Updated

With the father of a slain 9-year-old looking on, Gov. Jeb Bush (search) signed legislation Monday that strengthens punishment and monitoring of child sex abusers.

The Jessica Lunsford Act (search) requires those who prey on children under 12 to be sentenced to at least 25 years in prison and, if they get out, to be tracked for life.

The bill was quickly drafted after March, and sped through the legislative process, pushed by outraged lawmakers.

Bush said Florida's sex offender laws are already tough, and "this bill will make our laws even tougher. It think it is right and just."

Bush hugged Mark Lunsford (search) after signing the bill, telling him he was proud of his leadership in pushing for the measure so soon after his daughter's death.

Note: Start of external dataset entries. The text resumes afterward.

(* ===== verification/KernelMemory.v ===== *)
(** * The kernel's memory manager

    [MemoryManager] of [kernel/src/memory/manager.rs], the heap and stacks it maps
    ([memory/kernel_heap.rs], [task/stack.rs]), writing through a page table
    ([memory/page_table.rs]) and loading a program ([ProcessBinary] of [task/process.rs]).
    The mapper of the [x86_64] crate is a class with the laws of its documentation. *)

From S2P Require Import Prelude Crates Frame PageTable KvmHal KernelPaging.

(** ** [x86_64]: the mapper

    What a page table maps a page of 4 KiB to: a frame, or a part of a huge page. [page]
    and [frame] are start addresses. *)

Inductive mapping :=
  | Small (frame flags : Z)
  | Huge (size base flags : Z).

Inductive MapToError := FrameAllocationFailed | ParentEntryHugePage | PageAlreadyMapped (frame : Z).
Inductive UnmapError := ParentHuge | PageNotMapped | InvalidFrameAddress.

Definition Size2MiB : Z := 2 ^ 21.
Definition Size1GiB : Z := 2 ^ 30.

(** [Page::<S>::containing_address] *)
Definition containing (size a : Z) : Z := a / size * size.

Class PageMapper := {
  PT : Type;
  view : PT → Z → option mapping;
  map_to : PT → BitmapFrameAllocator → Z → Z → Z → out (result MapToError unit * (PT * BitmapFrameAllocator));
  unmap : PT → Z → result UnmapError Z * PT;
  unmap_huge : PT → Z → Z → result UnmapError Z * PT;
  translate_addr : PT → Z → option Z;
}.

(** A new mapping takes at most three frames for the tables on its way, and fails without
    an effect on what is mapped. *)
Class PageMapperLaws (M : PageMapper) {P : Profile} {BF : BitField} {XA : X86Addr} := {
  map_to_spec pt fa page frame flags : hal_ready fa → zlen (bitmap fa) ≤ 2 ^ 34 → page mod 4096 = 0 →
    ∃ r pt' fa' n, map_to pt fa page frame flags = Ret (r, (pt', fa')) ∧ Allotted fa fa' n ∧ 0 ≤ n ≤ 3 ∧
      match r with
      | Ok _ => view pt page = None ∧ ∀ q, view pt' q = if q =? page then Some (Small frame flags) else view pt q
      | Err e => (∀ q, view pt' q = view pt q) ∧
          match e with
          | FrameAllocationFailed => view pt page = None ∧ usable_frames fa' = 0
          | PageAlreadyMapped f => ∃ fl, view pt page = Some (Small f fl)
          | ParentEntryHugePage => ∃ s b fl, view pt page = Some (Huge s b fl)
          end
      end;
  unmap_spec pt page : page mod 4096 = 0 →
    match view pt page with
    | Some (Small f _) => ∃ pt', unmap pt page = (Ok f, pt') ∧ ∀ q, view pt' q = if q =? page then None else view pt q
    | _ => ∃ e pt', unmap pt page = (Err e, pt') ∧ ∀ q, view pt' q = view pt q
    end;
  unmap_huge_spec pt size page : page mod size = 0 →
    match view pt page with
    | Some (Huge s b _) =>
        if s =? size then ∃ pt', unmap_huge pt size page = (Ok b, pt') ∧ ∀ q, view pt' q = if containing size q =? page then None else view pt q
        else ∃ e pt', unmap_huge pt size page = (Err e, pt') ∧ ∀ q, view pt' q = view pt q
    | _ => ∃ e pt', unmap_huge pt size page = (Err e, pt') ∧ ∀ q, view pt' q = view pt q
    end;
  (** A huge page is one page. *)
  huge_whole pt page s b fl q : view pt page = Some (Huge s b fl) → q mod 4096 = 0 → containing s q = containing s page →
    (s = Size2MiB ∨ s = Size1GiB) ∧ view pt q = Some (Huge s b fl);
  translate_spec pt a : translate_addr pt a =
    match view pt (containing 4096 a) with
    | Some (Small f _) => Some (f + a mod 4096)
    | Some (Huge s b _) => Some (b + a mod s)
    | None => None
    end;
}.

(** ** [MemoryManager]

    The pages are of 4 KiB, the default of its type parameter. A state is a page table
    and the frame allocator. *)

Section Manager.
Context {P : Profile} {BF : BitField} {BL : Bitflags} {XA : X86Addr} {M : PageMapper}.
Context (offset : Z).

Abbreviation state := (PT * BitmapFrameAllocator)%type.

(** [VirtAddr - u64] panics when the difference is not an address. *)
Definition VirtAddr_sub (a b : Z) : out Z := if b <=? a then VirtAddr_new (a - b) else Panic.

(** [Page::range_inclusive(start, end)] *)
Definition page_range (start_page end_page : Z) : list Z :=
  (λ i, 4096 * i) <$> range (start_page / 4096) (end_page / 4096 + 1).

(** The range of pages both functions compute. *)
Definition range_of (start_address length : Z) : out (list Z) :=
  let start_page := containing 4096 start_address in
  a ← VirtAddr_add start_address length;
  a ← VirtAddr_sub a 1;
  Ret (page_range start_page (containing 4096 a)).

Fixpoint alloc_pages (pages : list Z) (flags : Z) (st : state) : out (result MapToError unit * state) :=
  match pages with
  | [] => Ret (Ok tt, st)
  | page :: pages =>
      let '(pt, fa) := st in
      '(frame, fa) ← allocate_frame fa;
      match frame with
      | None => Ret (Err FrameAllocationFailed, (pt, fa))
      | Some frame =>
          let? (_, st) := map_to pt fa page frame flags in
          alloc_pages pages flags st
      end
  end.

Definition alloc_range (start_address length flags : Z) (st : state) : out (result MapToError unit * state) :=
  pages ← range_of start_address length;
  alloc_pages pages flags st.

(** The body of the loop of [dealloc_range]. *)
Definition dealloc_step (st : state) (page : Z) : out (PT * BitmapFrameAllocator) :=
  let '(pt, fa) := st in
  match unmap pt page with
  | (Err _, _) => Panic
  | (Ok frame, pt) => fa ← deallocate_frame fa frame; Ret (pt, fa)
  end.

Definition dealloc_range (start_address length : Z) (st : state) : out state :=
  pages ← range_of start_address length;
  foldM dealloc_step st pages.

Definition alloc_for_dma (cnt : Z) (fa : BitmapFrameAllocator) : out (Z * Z * BitmapFrameAllocator) :=
  '(phys, fa) ← allocate_frames fa cnt;
  phys ← unwrap phys;
  phys ← PhysAddr_new phys;
  virt ← convert_physical_to_virtual offset phys;
  Ret (phys, virt, fa).

Definition dealloc_for_dma (virt_addr cnt : Z) (fa : BitmapFrameAllocator) : out BitmapFrameAllocator :=
  phys ← convert_virtual_to_physical offset virt_addr;
  deallocate_frames fa (PhysFrame_containing_address phys) cnt.

(** [expect] on the result of a second [map_to]. *)
Definition map_again (st : state) (virt phys flags : Z) : out state :=
  v ← VirtAddr_new virt;
  p ← PhysAddr_new phys;
  '(r, st) ← map_to (fst st) (snd st) (containing 4096 v) (PhysFrame_containing_address p) flags;
  match r with Ok _ => Ret st | Err _ => Panic end.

Lunsford, wearing a tie with pictures of his daughter, said he has been working so furiously to channel his anger into the legislation he hasn't yet really grieved.

"I'm still lost, I haven't really dealt with it yet," Lunsford said after Bush signed the bill. He called the tie his "hug" from Jessica. "I'm still minus my kiss, but that's my hug."

Lunsford has been at the Capitol often in the last month urging legislators to crack down on predators.

It passed both the Senate and House unanimously and was sent to Bush on April 22, just over a month after the girl's body was found March 19. She had vanished from her home in Homosassa the previous month.

John E. Couey, a convicted sex offender who was living near Jessica, is charged with her kidnapping her from her bedroom and murdering her. Detectives say he confessed.

The Legislature passed the bill days after another sex offender was charged in the abduction and murder of 13-year-old Sarah Lunde (search) of Ruskin. David Onstott allegedly told police he choked Sarah and dumped her body in a pond on April 10. Onstott was convicted of a sex crime in 1995.

The bill would require 25-year minimum prison terms for people convicted of certain sex crimes against children and lifetime tracking by global positioning satellite once they're outside of prison.

The bill also requires more monitoring of people convicted of molesting older children.

The new requirement only affects people convicted in the future, but it also has a provision that provides for GPS tracking of sex offenders who violate probation.

Advocates for the satellite monitoring say that in addition to warning authorities when a sex offender is someplace he shouldn't be — such as near a school — it also will allow for quick pinpointing of suspects if a child is abducted.

The new law also could open the door to the death penalty for more murderers, saying someone's status as sexual predator can be considered as an aggravating when judges and juries weigh capital punishment.